Genzo Wakabayashi s’était mollement appuyé sur le rebord de la fenêtre ouverte sur une journée magnifique. Il porta de nouveau la cigarette à sa bouche, le regard perdu dans la lumière aveuglante de l’après-midi. Ces journées chaudes lui rappelaient l'automne à Fujisawa. Il passa nerveusement une main sur la visière de sa casquette préférée, il l'avait reçu en cadeau d’un de ses copains de l'Amburgo. Les garçons avaient fait broder le sigle SGGK, Super Great Goal Keeper. Tu es le meilleur et tous doivent le savoir. Voilà ce qu’ils lui avaient dit. Quelqu'un encore lui écrivait, mais il n'ouvrait jamais ces lettres, cela ne l’intéressait pas d’entendre dire combien il manquait à l'équipe ou pire encore combien les choses allaient bien même sans lui. Il aspira une autre bouchée de fumée.

Il avait commencé à fumer après l'incident, il ne l'avait jamais fait car il avait toujours cherché à se limiter pour sa condition athlétique... mais maintenant... il aspira de nouveau plus profondément jusqu'à qu’il sentit ses poumons pleins de fumée. Mais maintenant que sa vie était ruinée, à qui cela importé ?

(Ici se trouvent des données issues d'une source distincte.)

(* ===== verification/SpecFloatTorch.v ===== *)
(** * A concrete instance of the tensor interface

    IEEE binary32 arithmetic with round-to-nearest-even on the standard
    library's [SpecFloat] (precision 24, exponent bound 128), bfloat16 as
    precision 8 with the same exponent range, stored as its 16-bit pattern.
    Comparisons with integers, rounding to an integer and truncation are exact
    on the represented value.  The instance shows that [TorchFloatLaws] is
    satisfiable by real float arithmetic, and lets the witnesses evaluate. *)

From Stdlib Require Import ZArith Lia Floats.SpecFloat.
From stdpp Require Import base tactics numbers list.
From S2P Require Import Prelude Torch.

#[local] Open Scope Z_scope.

(** Signed mantissa. *)
Definition sf_signed (s : bool) (m : positive) : Z := if s then Zneg m else Zpos m.

(** [x < z] and [z < x] on the exact values; a NaN compares false. *)
Definition sf_lt_int (x : spec_float) (z : Z) : bool :=
  match x with
  | S754_zero _ => 0 <? z
  | S754_infinity s => s
  | S754_nan => false
  | S754_finite s m e =>
      if 0 <=? e then sf_signed s m * 2 ^ e <? z else sf_signed s m <? z * 2 ^ (- e)
  end.

Definition sf_gt_int (x : spec_float) (z : Z) : bool :=
  match x with
  | S754_zero _ => z <? 0
  | S754_infinity s => negb s
  | S754_nan => false
  | S754_finite s m e =>
      if 0 <=? e then z <? sf_signed s m * 2 ^ e else z * 2 ^ (- e) <? sf_signed s m
  end.

Definition sf_of_int (z : Z) : spec_float := binary_normalize 24 128 z 0 false.

(** Truncation toward zero, as the float-to-uint8 cast does inside [0, 255]. *)
Definition sf_trunc (x : spec_float) : Z :=
  match x with
  | S754_finite s m e =>
      if 0 <=? e then sf_signed s m * 2 ^ e else Z.quot (sf_signed s m) (2 ^ (- e))
  | _ => 0
  end.

(** Round half to even to an integral float. *)
Definition sf_round (x : spec_float) : spec_float :=
  match x with
  | S754_finite s m e =>
      if 0 <=? e then x
      else
        let d := 2 ^ (- e) in
        let q := Zpos m / d in
        let r := Zpos m mod d in
        let n := if 2 * r <? d then q
                 else if d <? 2 * r then q + 1
                 else if Z.even q then q else q + 1 in
        binary_normalize 24 128 (if s then - n else n) 0 s
  | _ => x
  end.

Definition sf_clamp (lo hi : Z) (x : spec_float) : spec_float :=
  if sf_lt_int x lo then sf_of_int lo else if sf_gt_int x hi then sf_of_int hi else x.

Definition sf_min (x y : spec_float) : spec_float :=
  match x, y with
  | S754_nan, _ | _, S754_nan => S754_nan
  | _, _ => if SFltb y x then y else x
  end.

Definition sf_max (x y : spec_float) : spec_float :=
  match x, y with
  | S754_nan, _ | _, S754_nan => S754_nan
  | _, _ => if SFltb x y then y else x
  end.

(** The float32 values nearest 1e-8 and 1e-12. *)
Definition sf_1e8 : spec_float := S754_finite false 11258999 (-50).
Definition sf_1e12 : spec_float := S754_finite false 9223372 (-63).

(** bfloat16 patterns: sign, 8 exponent bits, 7 fraction bits; one NaN pattern. *)
Definition bf16_canonical (p : Z) : Z :=
  if (Z.land (Z.shiftr p 7) 255 =? 255) && negb (Z.land p 127 =? 0) then 32704 else p.

Definition bf16_encode (x : spec_float) : Z :=
  let bits s v := (if s : bool then 32768 else 0) + v in
  bf16_canonical (match x with
  | S754_zero s => bits s 0
  | S754_infinity s => bits s 32640
  | S754_nan => 32704
  | S754_finite s m e =>
      match binary_normalize 8 128 (sf_signed s m) e s with
      | S754_zero s' => bits s' 0
      | S754_infinity s' => bits s' 32640
      | S754_nan => 32704
      | S754_finite s' m' e' =>
          if Zpos m' <? 128 then bits s' (Zpos m')
          else bits s' ((e' + 134) * 128 + (Zpos m' - 128))
      end
  end mod 65536).

Definition bf16_decode (p : Z) : spec_float :=
  let s := 32768 <=? p in
  let ex := Z.land (Z.shiftr p 7) 255 in
  let fr := Z.land p 127 in
  if ex =? 255 then (if fr =? 0 then S754_infinity s else S754_nan)
  else
    let m := if ex =? 0 then fr else 128 + fr in
    let e := if ex =? 0 then -133 else ex - 134 in
    binary_normalize 24 128 (if s then - m else m) e s.

#[export] Instance SpecFloatTorch : TorchFloat := {
  f32 := spec_float;
  f32_zero := S754_zero false;
  f32_one := sf_of_int 1;
  f32_add := SFadd 24 128;
  f32_sub := SFsub 24 128;
  f32_mul := SFmul 24 128;
  f32_div := SFdiv 24 128;
  f32_min := sf_min;
  f32_max := sf_max;
  f32_round := sf_round;
  f32_clamp := sf_clamp;
  f32_to_u8 := sf_trunc;
  f32_of_int := sf_of_int;
  f32_abs_lt_1e8 := λ x, SFltb (SFabs x) sf_1e8;
  f32_abs_lt_1e12 := λ x, SFltb (SFabs x) sf_1e12;
  bf16_of_f32 := bf16_encode;
  f32_of_bf16 := bf16_decode
}.

(** The integers 0..255 are exactly representable. *)
Lemma sf_trunc_of_int (z : Z) : 0 <= z <= 255 → sf_trunc (sf_of_int z) = z.
Proof.
  intros Hz.
  assert (forallb (λ n, sf_trunc (sf_of_int (Z.of_nat n)) =? Z.of_nat n) (seq 0 256) = true)
    as H by (vm_compute; reflexivity).
  rewrite forallb_forall in H. specialize (H (Z.to_nat z)).
  rewrite Z2Nat.id in H by lia. apply Z.eqb_eq, H, in_seq. lia.
Qed.

Lemma sf_trunc_between (hi : Z) x :
  0 <= hi → sf_lt_int x 0 = false → sf_gt_int x hi = false → 0 <= sf_trunc x <= hi.
Proof.
  intros Hhi. destruct x as [s|s| |s m e]; simpl; try lia.
  destruct (Z.leb_spec 0 e) as [He|He]; [lia|].
  rewrite Z.mul_0_l. intros H1 H2. apply Z.ltb_ge in H1, H2.
  pose proof (Z.pow_pos_nonneg 2 (- e) ltac:(lia) ltac:(lia)) as Hp. split.
  - by apply Z.quot_pos.
  - apply Z.quot_le_upper_bound; lia.
Qed.

(** Reading back a bfloat16 pattern and rounding again is the identity: every
    pattern is exact. *)
Lemma bf16_decode_encode_patterns :
  forallb (λ hi, forallb (λ lo, let p := bf16_canonical (hi * 256 + lo) in
     (0 <=? p) && (p <? 65536) && (bf16_encode (bf16_decode p) =? p))
    (seqZ 0 256)) (seqZ 0 256) = true.
Proof. vm_compute. reflexivity. Qed.

Lemma bf16_canonical_pattern p :
  0 <= p < 65536 →
  0 <= bf16_canonical p < 65536 ∧ bf16_encode (bf16_decode (bf16_canonical p)) = bf16_canonical p.
Proof.
  intros Hp. pose proof bf16_decode_encode_patterns as H. rewrite forallb_forall in H.
  pose proof (Z.div_mod p 256 ltac:(lia)) as Hd. pose proof (Z.mod_pos_bound p 256 ltac:(lia)).
  assert (0 <= p / 256 < 256) by (split; [apply Z.div_pos; lia|apply Z.div_lt_upper_bound; lia]).
  specialize (H (p / 256)). rewrite forallb_forall in H.
  specialize (H ltac:(apply list_elem_of_In, elem_of_seqZ; lia) (p mod 256)
                ltac:(apply list_elem_of_In, elem_of_seqZ; lia)).
  cbv zeta in H. replace (p / 256 * 256 + p mod 256) with p in H by lia.
  apply andb_true_iff in H as [H E%Z.eqb_eq]. apply andb_true_iff in H as [HA%Z.leb_le HB%Z.ltb_lt].
  done.
Qed.

#[export] Instance SpecFloatTorch_laws : TorchFloatLaws SpecFloatTorch.
Proof.
  split.
  - intros hi x Hhi. simpl. unfold sf_clamp.
    destruct (sf_lt_int x 0) eqn:E1; [rewrite sf_trunc_of_int; lia|].
    destruct (sf_gt_int x hi) eqn:E2; [rewrite sf_trunc_of_int; lia|].
    apply sf_trunc_between; [lia|done|done].
  - intros x. simpl. unfold bf16_encode. apply bf16_canonical_pattern, Z.mod_pos_bound. lia.
  - intros x. simpl. unfold bf16_encode at 2 3. apply bf16_canonical_pattern, Z.mod_pos_bound. lia.
Qed.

- On peut savoir d’où t’es venue l’idée de fumer ? ! Tu sais que nous sommes dans un hôpital ?

Genzo tomba presque de la fenêtre. Pourtant l'infirmière était déjà passée, il ne devait pas y avoir quelqu’un dans les alentours... et en plus il avait ouvert la fenêtre non ? Il regarda vers l'entrée de la chambre pendant qu'il éteignait la cigarette et la jetait par la fenêtre. Encore elle ? Mais elle me poursuit !

- Tu te trompes... ça vient de dehors probablement.

Le visage de Sanae grimaça. En faisant glisser ses mains le long des murs, elle rejoignit la fenêtre dont elle avait entendu provenir cette voix maintenant connue. Naturellement elle aurait pu employer cet horrible bâton blanc qu’on lui avait offert, mais tant qu’elle restait dans l’ hôpital elle pouvait faire sans. Maintenant elle connaissait l'édifice assez bien et de cette manière elle avait encore quelqu'un qui la prenait pour une fille normale... Elle tendit ses bras en avant et le rejoignit en touchant les épaules du garçon et accostant son visage sur sa poitrine. Genzo était resté immobile, plus intrigué qu'embarrassé. Peut-être qu’elle était devenue folle ... mais ce n'était pas possible...! Il n'y avait pas de doute, elle le flairait ! Sans doute aurait-il éclaté à rire si les mots blessant de la fille ne l'avaient pas touché avec force.

- Tu pues la cigarette. Je la sentais déjà de la porte. On ne t’as pas appris que les personnes aveugles ont un sens aiguisé de l'odorat ? Ne crois pas pouvoir profiter de mon handicap pour nier l'évidence. Tu fumais et ici c’est défendu.

Le garçon se sentit vite coupable, mais il était trop orgueilleux pour admettre qu’il l’avait trompé.

- Mais à qui cela importe ? Et en plus j'avais ouvert la fenêtre, je ne vais pas faire mourir de cancer quiconque dans cet hôpital.

Il ne réussissait pas à regarder le visage cette fille, son comportement était plus fort que lui, il ne réussissait pas à céder.

- Et à toi tu n’y penses pas ?

Genzo resta sans mots. Tout à coup le ton de la fille avait changé. "À toi tu n’y penses pas". Genzo n'eut pas besoin de réfléchir beaucoup pour répondre à cette question. Il n’y pensait pas. Ou ça ne l’intéressait peut-être plus d’y penser. Que lui importait de conserver un corps sain mais à présent inutile ?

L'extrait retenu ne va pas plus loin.